Furthermore, when scientists first examined the available seismic data, nothing jumped out at them. They were as stumped as everyone else. Amid the ongoing uncertainty, what was at first just a local news story was quickly picked up by larger state and even national outlets like NBC, ABC and the Associated Press, which pounced on the unsolved-mystery angle and headlined their coverage with easy puns — dubbing Clintonville a “boomtown” or asking what is going boom in the night — and references to that 1990 cinematic classic, “Tremors.”

Tobin, who was among the specialists contacted by news organizations for comment on the earthquake hypothesis, says that at first glance he noticed some small features in the seismic data but figured they were more likely due to vibrations from nearby trucks and traffic. “I was a little bit mystified … Normally, especially out west, we think of earthquakes as something where, below a magnitude of about 2.0 to 2.5, nobody will report even having felt it,” Tobin says.

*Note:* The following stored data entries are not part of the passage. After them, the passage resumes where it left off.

(** C10: when [CommitReporter.report_line] is given a single string and
    some fetched comment matches the file name, the position and the acting
    username, its own deduplication pass walks the string character by
    character: [get_payload] is handed the list of the one-character strings
    of the message that do not occur in the body of the first matching
    comment, not the one-element list holding the message. *)
Theorem commit_reporter_splits_string_message
    commit file_name position (s : string) self tr comments self1 tr1 pre comment post :
  let url := CommitReporter.report_url self commit in
  get_comments url self tr = (comments, self1, tr1) →
  comments = pre ++ comment :: post →
  Forall (λ c, ¬ matches self file_name position c) pre →
  matches self file_name position comment →
  let letters :=
    List.filter (λ ch, negb (str_in ch (Comment.body comment))) (chars s) in
  clean_already_reported self comments file_name position (MStr s) = MList letters
  ∧ CommitReporter.report_line commit file_name position (MStr s) self tr
    = (payload ← get_payload url (Some commit) (Some "commit_sha")
                   file_name position (MList letters);
       CommitReporter.deliver url payload) self1 tr1
  ∧ (∀ ch, ch ∈ letters ↔ ch ∈ chars s ∧ ¬ substring ch (Comment.body comment))
  ∧ Forall (λ ch, ∃ a, ch = String a "") (chars s)
  ∧ String.concat "" (chars s) = s.
Proof.
  intros url Hfetch -> Hpre Hc letters.
  assert (Hclean : clean_already_reported self (pre ++ comment :: post)
                     file_name position (MStr s) = MList letters)
    by (by rewrite clean_first_match).
  split; [exact Hclean|]. split.
  - rewrite commit_report_line_run. cbv zeta. fold url.
    by rewrite Hfetch, Hclean.
  - split; [intros ch; apply elem_of_survivors|].
    split; [apply chars_letters | apply concat_chars].
Qed.
(* ===== verification/_CoqProject ===== *)
-Q . S2P
Prelude.v
RustStr.v
SeekSequence.v
PatchParser.v
StreamingParser.v
PatchRoundtrip.v
RustPath.v
AbsolutePath.v
ApplyPatch.v
PatchFs.v
Invocation.v
ExecPolicy.v
ExecPolicyParser.v
ExecPolicyAmend.v
StreamText.v
AssistantText.v
Utf8Stream.v
MachineInt.v
Protocol.v
Truncate.v
Fragments.v
History.v
Json.v
AnthropicWire.v
AnthropicRequest.v
StreamAccumulator.v
PathPrefix.v
ShellSafety.v
Permissions.v
PermissionFacts.v
PermissionChanges.v
Profiles.v
ExecApproval.v
PatchSafety.v
Orchestrator.v
McpNames.v
MessagesSse.v
IpAddr.v
DomainPolicy.v
ProxyConfig.v
MitmHooks.v
ProxyState.v
NetworkProxy.v
ProxyTasks.v
ProxyHandlers.v
ConfigLayers.v
PermissionsToml.v
PermissionsConfig.v
NetworkLoader.v
NetworkApproval.v
ApprovalPools.v
SchemaSanitize.v
ToolRegistry.v
GeminiRequest.v
GeminiStream.v
(* ===== verification/PatchRoundtrip.v ===== *)
(** * Printing a patch and parsing it back

    [print_patch] writes hunks in the grammar at the top of
    apply-patch/src/parser.rs.  The batch parser and the streaming parser both
    read it back: they agree with each other and with the grammar on every
    well-formed patch. *)
From S2P Require Import Prelude RustStr PatchParser StreamingParser.

(** ** The printer *)

Definition minus (l : str) : str := 45%N :: l.
Definition plus (l : str) : str := 43%N :: l.
Definition blank (l : str) : str := 32%N :: l.

(** A line of a chunk: kept, removed or inserted. *)
Inductive op := Keep (l : str) | Remove (l : str) | Insert (l : str).

Definition print_op (o : op) : str :=
  match o with Keep l => blank l | Remove l => minus l | Insert l => plus l end.
Definition op_old (o : op) : option str :=
  match o with Keep l | Remove l => Some l | Insert _ => None end.
Definition op_new (o : op) : option str :=
  match o with Keep l | Insert l => Some l | Remove _ => None end.

(** A layout writes the lines of a chunk in some order of kept, removed and
    inserted lines; everything below holds for each of them. *)
Definition lays_out (layout : UpdateFileChunk -> list op) : Prop :=
  forall c, omap op_old (layout c) = old_lines c /\ omap op_new (layout c) = new_lines c.
(* ===== verification/RustPath.v ===== *)
(** * Paths of the Rust standard library, on Unix

    The parts of [std::path::Path] that the code uses: a path is its text. *)
From S2P Require Import Prelude RustStr.

Definition slash : char := 47%N.
Definition dot : char := 46%N.

(** The components of a path, less the root and the current directory. *)
Definition path_components (p : str) : list str :=
  filter (fun c => negb (str_eqb c [] || str_eqb c [dot])) (split_char slash p).

(** [Path::file_name] *)
Definition file_name (p : str) : option str :=
  match last (path_components p) with
  | Some c => if str_eqb c [dot; dot] then None else Some c
  | None => None
  end.

(** [Path::file_stem] *)
Definition file_stem (p : str) : option str :=
  match file_name p with
  | None => None
  | Some file =>
      match rsplit_once dot file with
      | Some ([], _) | None => Some file
      | Some (before, _) => Some before
      end
  end.

(** ** Components *)

Inductive component := RootDir | CurDir | ParentDir | Normal (name : str).

#[export] Instance component_eq_dec : EqDecision component.
Proof. solve_decision. Defined.

Definition piece_component (c : str) : component :=
  if str_eqb c [dot; dot] then ParentDir else Normal c.

(** [Path::is_absolute] *)
Definition is_absolute (p : str) : bool := starts_with [slash] p.

(** [Path::components]: repeated separators and inner current-directory
    components are dropped; a leading one is kept. *)
Definition components (p : str) : list component :=
  let inner := map piece_component (path_components p) in
  if is_absolute p then RootDir :: inner
  else match split_char slash p with
       | c :: _ => if str_eqb c [dot] then CurDir :: inner else inner
       | [] => inner
       end.

(** [PathBuf::push]: an absolute path replaces the buffer. *)
Definition path_join (base p : str) : str :=
  if is_absolute p then p
  else if str_eqb base [] || ends_with [slash] base then base ++ p
  else base ++ [slash] ++ p.

(** A slash starts a new component; nothing else does. *)
Lemma split_char_single c s : c ∉ s -> split_char c s = [s].
Proof.
  induction s as [|x s IH]; intros Hin; [done|]. apply not_elem_of_cons in Hin as [Hx Hs].
  simpl. rewrite IH by done. by destruct (N.eqb_spec x c); [congruence|].
Qed.

Lemma split_char_free c s : Forall (fun x => c ∉ x) (split_char c s).
Proof.
  induction s as [|d s IH]; simpl; [repeat constructor; apply not_elem_of_nil|].
  destruct (N.eqb_spec d c) as [->|Hd]; [constructor; [apply not_elem_of_nil|done]|].
  destruct (split_char c s) as [|x xs]; [repeat constructor; set_solver|].
  apply Forall_cons in IH as [? ?]. constructor; [set_solver|done].
Qed.

Lemma split_char_app c x s : c ∉ x -> split_char c (x ++ c :: s) = x :: split_char c s.
Proof.
  induction x as [|d x IH]; intros Hin; simpl.
  - by rewrite N.eqb_refl.
  - apply not_elem_of_cons in Hin as [? ?]. destruct (N.eqb_spec d c); [congruence|]. by rewrite IH.
Qed.

Lemma split_char_join c ls :
  ls <> [] -> Forall (fun x => c ∉ x) ls -> split_char c (join [c] ls) = ls.
Proof.
  induction ls as [|x [|y ls] IH]; intros Hne Hf; [done| |].
  - apply Forall_cons in Hf as [? _]. by apply split_char_single.
  - apply Forall_cons in Hf as [? ?]. change (join [c] (x :: y :: ls)) with (x ++ [c] ++ join [c] (y :: ls)).
    change ([c] ++ join [c] (y :: ls)) with (c :: join [c] (y :: ls)).
    rewrite split_char_app by done. f_equal. by apply IH.
Qed.

(** What can be a component that is a name. *)
Definition name_ok (s : str) : bool :=
  negb (str_eqb s [] || str_eqb s [dot] || str_eqb s [dot; dot]) && bool_decide (slash ∉ s).

Lemma path_components_ok p :
  Forall (fun s => s = [dot; dot] \/ name_ok s = true) (path_components p).
Proof.
  unfold path_components. pose proof (split_char_free slash p) as Hf.
  induction Hf as [|x l Hx Hf IH]; [constructor|]. rewrite filter_cons. case_decide as Hd; [|done].
  constructor; [|done]. unfold name_ok. destruct (str_eqb x []), (str_eqb x [dot]); simpl in *; try done.
  destruct (str_eqb x [dot; dot]) eqn:E; [left; by apply str_eqb_eq|]. right. by rewrite bool_decide_eq_true_2.
Qed.

Lemma path_components_id ls :
  Forall (fun s => name_ok s = true) ls ->
  filter (fun c => negb (str_eqb c [] || str_eqb c [dot])) ls = ls.
Proof.
  induction 1 as [|x l Hx Hl IH]; [done|]. rewrite filter_cons. unfold name_ok in Hx.
  destruct (str_eqb x []), (str_eqb x [dot]); simpl in *; try done. by rewrite IH.
Qed.
Lemma apply_patch_delta_exact_witness :
  let '(r, d', _, _) := apply_patch (W := str) demo_patch (&"/w") [] [] demo in
  (length (changes (reported_delta r)) = 2 /\ exists f, r = inl f) /\
  undo (changes (reported_delta r)) (files d') = files demo.
Proof.
  destruct (apply_patch (W := str) demo_patch (&"/w") [] [] demo) as [[[r d'] out] err] eqn:E.
  split; [vm_compute in E; injection E as <- _ _ _; split; [reflexivity|by eexists]|].
  apply (apply_patch_delta_exact demo_patch (&"/w") [] [] demo d' r out err E).
  vm_compute in E. injection E as <- _ _ _. reflexivity.
Defined.

Lemma apply_hunks_to_files_effect_witness :
  let '(_, d', _) := apply_hunks_to_files demo_hunks (&"/w") demo empty_delta in
  hunks_effect (&"/w") demo_hunks (files demo) = Some (files d') /\ files d' !! &"/w/old.txt" = None.
Proof.
  destruct (apply_hunks_to_files demo_hunks (&"/w") demo empty_delta) as [[[e|a] d'] dl] eqn:E.
  { exfalso. vm_compute in E. discriminate E. }
  split.
  - apply (apply_hunks_to_files_effect demo_hunks (&"/w") demo d' a dl E).
    vm_compute in E. injection E as _ _ <-. reflexivity.
  - vm_compute in E. injection E as _ <- _. vm_compute. reflexivity.
Defined.

Lemma apply_hunks_to_files_affected_witness :
  let '(r, _, _) := apply_hunks_to_files demo_hunks (&"/w") demo empty_delta in
  exists a, r = inr a /\ modified a = [&"c.txt"] /\ added a = omap added_path demo_hunks.
Proof.
  destruct (apply_hunks_to_files demo_hunks (&"/w") demo empty_delta) as [[[e|a] d'] dl] eqn:E.
  { exfalso. vm_compute in E. discriminate E. }
  exists a. split; [reflexivity|].
  destruct (apply_hunks_to_files_affected demo_hunks (&"/w") demo d' a empty_delta dl E) as [_ Ha].
  rewrite Ha. split; reflexivity.
Defined.

Definition self_move : list UpdateFileChunk :=
  [{| change_context := None; old_lines := [&"two"]; new_lines := [&"2"]; is_end_of_file := false |}].

Lemma move_onto_itself_removes_witness :
  let '(_, d', _) := apply_hunks_to_files [UpdateFile (&"a.txt") (Some (&"a.txt")) self_move] (&"/w") demo empty_delta in
  files demo !! &"/w/a.txt" = Some (&"one" ++ [nl] ++ &"two" ++ [nl]) /\ files d' !! &"/w/a.txt" = None.
Proof.
  destruct (apply_hunks_to_files _ (&"/w") demo empty_delta) as [[[e|a] d'] dl] eqn:E.
  { exfalso. vm_compute in E. discriminate E. }
  split; [vm_compute; reflexivity|].
  apply (move_onto_itself_removes (&"a.txt") (&"a.txt") self_move (&"/w") demo d' a dl eq_refl E).
  vm_compute in E. injection E as _ _ <-. reflexivity.
Defined.
(** ** Hosts *)

Lemma strip_port_incl h raw h' c : strip_port h raw = Ok h' -> c ∈ h' -> c ∈ h.
Proof.
  unfold strip_port. destruct (strip_prefix &"[" h) as [s|] eqn:E.
  - apply strip_prefix_Some in E as ->. destruct (split_once 93%N s) as [[a b]|] eqn:E2; [|done].
    apply split_once_spec in E2 as [-> _]. case_match; [done|]. intros [= <-] Hc. set_solver.
  - case_match; [|by intros [= ->]]. destruct (rsplit_once 58%N h) as [[a b]|] eqn:E2; [|by intros [= ->]].
    apply rsplit_once_spec in E2 as [-> _]. case_match; intros [= <-] Hc; set_solver.
Qed.

Lemma lowercase_elem c s : c ∈ to_ascii_lowercase s -> (c <? 65)%N || (90 <? c)%N = true /\
  (c ∈ s \/ (97 <=? c)%N && (c <=? 122)%N = true).
Proof.
  intros (x & -> & Hx)%(list_elem_of_fmap char_to_ascii_lowercase). unfold char_to_ascii_lowercase.
  case_match eqn:E.
  - apply andb_prop in E as [E1%N.leb_le E2%N.leb_le]. split; [|right]; rewrite ?orb_true_iff, ?andb_true_iff, ?N.ltb_lt, ?N.leb_le; lia.
  - split; [|by left]. apply andb_false_iff in E. rewrite !N.leb_gt in E. rewrite orb_true_iff, !N.ltb_lt. lia.
Qed.

(** What the rest of the system may rely on about a normalised host. *)
Definition host_char_ok (c : char) : bool :=
  negb (is_whitespace c) && negb (existsb (N.eqb c) [47; 63; 35; 42]%N) && ((c <? 65)%N || (90 <? c)%N).

Lemma normalize_host_ok raw h :
  normalize_network_rule_host raw = Ok h -> h <> [] /\ forallb host_char_ok h = true.
Proof.
  unfold normalize_network_rule_host. case_match eqn:E0; [done|]. case_match eqn:E1; [done|].
  intros (h0 & Hs & H)%comp_bind_Ok. set (n := to_ascii_lowercase _) in H.
  destruct (str_eqb n []) eqn:E2; [done|]. destruct (contains_char 42%N n) eqn:E3; [done|].
  destruct (existsb is_whitespace n) eqn:E4; [done|]. injection H as <-.
  split; [by apply str_eqb_neq|]. apply forallb_forall. intros c Hc. unfold host_char_ok.
  apply list_elem_of_In in Hc. pose proof (lowercase_elem _ _ Hc) as [-> Hor]. rewrite andb_true_r.
  assert (is_whitespace c = false) as ->.
  { destruct (is_whitespace c) eqn:Ew; [|done]. exfalso. rewrite <- not_true_iff_false in E4. apply E4.
    apply existsb_exists. exists c. by rewrite <- list_elem_of_In. }
  apply orb_false_iff in E1 as [[[_ E1]%orb_false_iff E5]%orb_false_iff E6].
  rewrite <- not_true_iff_false, contains_char_elem in E1, E3, E5, E6.
  assert (forall x, (x < 97)%N -> x ∉ trim raw -> c <> x) as Hne.
  { intros x Hx Hn ->. destruct Hor as [Hin|[?%N.leb_le _]%andb_prop]; [|lia]. apply Hn.
    eapply strip_port_incl; [exact Hs|]. apply trim_incl in Hin.
    destruct (trim_end_char_prefix 46%N h0) as [p Hp]. rewrite Hp. apply elem_of_app. by left. }
  simpl. rewrite (proj2 (N.eqb_neq c 47)), (proj2 (N.eqb_neq c 63)), (proj2 (N.eqb_neq c 35)),
    (proj2 (N.eqb_neq c 42)); [done| |by apply Hne..]. by intros ->.
Qed.

(** A host accepted by [normalize_network_rule_host] is not empty and contains
    no white space, no slash, question mark, hash or star, and no upper-case
    ASCII letter. *)
Theorem normalize_network_rule_host_wf raw h :
  normalize_network_rule_host raw = Ok h -> h <> [] /\ forallb host_char_ok h = true.
Proof. apply normalize_host_ok. Qed.

(** Stripping is not repeated: a trailing dot hides a port. *)
Example normalize_host_port_dot :
  normalize_network_rule_host &"a.com:80." = Ok &"a.com:80" /\
  normalize_network_rule_host &"a.com:80" = Ok &"a.com".
Proof. split; vm_compute; reflexivity. Qed.

(** ** The order of [sort] *)

Section list_order.
Context {A : Type} (ltb eqb : A -> A -> bool).
Hypothesis eqb_iff : forall x y, eqb x y = true <-> x = y.
Hypothesis ltb_irrefl : forall x, ltb x x = false.
Hypothesis ltb_trans : forall x y z, ltb x y = true -> ltb y z = true -> ltb x z = true.
Hypothesis ltb_total : forall x y, ltb x y = true \/ x = y \/ ltb y x = true.

Lemma list_leb_total a b : list_leb ltb eqb a b = true \/ list_leb ltb eqb b a = true.
Proof.
  revert b. induction a as [|x a IH]; intros [|y b]; simpl; auto.
  destruct (ltb_total x y) as [-> |[->|Hl]]; [by left| |right; by rewrite Hl].
  rewrite ltb_irrefl, (proj2 (eqb_iff y y) eq_refl). apply IH.
Qed.

Lemma list_leb_cons x y a b :
  list_leb ltb eqb (x :: a) (y :: b) = true <-> ltb x y = true \/ x = y /\ list_leb ltb eqb a b = true.
Proof. simpl. by rewrite orb_true_iff, andb_true_iff, eqb_iff. Qed.

Lemma list_leb_trans a b c :
  list_leb ltb eqb a b = true -> list_leb ltb eqb b c = true -> list_leb ltb eqb a c = true.
Proof.
  revert b c. induction a as [|x a IH]; intros [|y b] [|z c]; try done.
  rewrite !list_leb_cons. intros [?|[-> ?]] [?|[-> ?]]; eauto.
Qed.
(** ** What the parser computes *)

(** The visible text and the hidden contents of a complete text: the first
    opening delimiter, then the first closing delimiter behind it, and so on; an
    unclosed tag extends to the end. *)
Inductive stripped : str -> str -> list str -> Prop :=
| stripped_plain s : find (open spec) s = None -> stripped s s []
| stripped_unclosed s i : find (open spec) s = Some i ->
    find (close spec) (drop (i + length (open spec)) s) = None ->
    stripped s (take i s) [drop (i + length (open spec)) s]
| stripped_closed s i j v e : find (open spec) s = Some i ->
    find (close spec) (drop (i + length (open spec)) s) = Some j ->
    stripped (drop (j + length (close spec)) (drop (i + length (open spec)) s)) v e ->
    stripped s (take i s ++ v) (take j (drop (i + length (open spec)) s) :: e).

(** The same from a state of the parser. *)
Definition stripped_from (p : parser) (v : str) (e : list str) : Prop :=
  match active p with
  | None => stripped (pending p) v e
  | Some a =>
      active_close a = close spec /\
      match find (close spec) (pending p) with
      | None => v = [] /\ e = [active_content a ++ pending p]
      | Some j => exists e', e = (active_content a ++ take j (pending p)) :: e' /\
          stripped (drop (j + length (close spec)) (pending p)) v e'
      end
  end.

Definition closes (p : parser) : Prop :=
  match active p with Some a => active_close a = close spec | None => True end.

There have been reports of audible rattling or booming sounds that at times have been thought to be caused by smaller, shallow earthquakes. In the U.S., these reports have primarily come from the East Coast, he says, but “it is totally unprecedented here in Wisconsin.”

Nonetheless, after several days of examining data from nearby seismometers in more detail, USGS concluded that the mysterious Clintonville booms were indeed caused by earthquakes. In particular, they were able to identify one small “event”— which on any given single seismometer might simply appear as noise — that occurred simultaneously in the data from six separate instruments. This event turned out to be a magnitude-1.5 “microquake” that occurred just after midnight on Tuesday, March 20. (It was identified as such the following Thursday.)

Once USGS “showed that on six different stations they could show the same small event at the right time,” it became “pretty clear it had to be some kind of micro-earthquake activity” that was causing the booms, Tobin says.

But what was the cause of the earthquakes themselves? That might never be clear. Glacial rebound — the gradual rise of land following the recession of an overlying glacier — is a possibility, but it’s not the only one. Earthquakes occur along faults and fractures due to the buildup of stress, and there is stress throughout the crust, not just along large plate boundaries, Tobin says. These microquakes could just be “associated with a little bit of a stress concentration [in the bedrock nearby], and rocks resolve that stress by fracturing.”

Tobin says the ability to identify the magnitude-1.5 microquake was serendipitous. USGS only maintains two permanent, or “backbone,” seismometers in Wisconsin, but there are currently dozens of instruments emplaced temporarily as part of the National Science Foundation’s USArray and EarthScope projects. Without these temporary instruments (a few of which were close enough to Clintonville to record the weak microquake signal), which just “happen to be here” at the right time, Tobin says, “we wouldn’t have ever known that these were earthquake events.”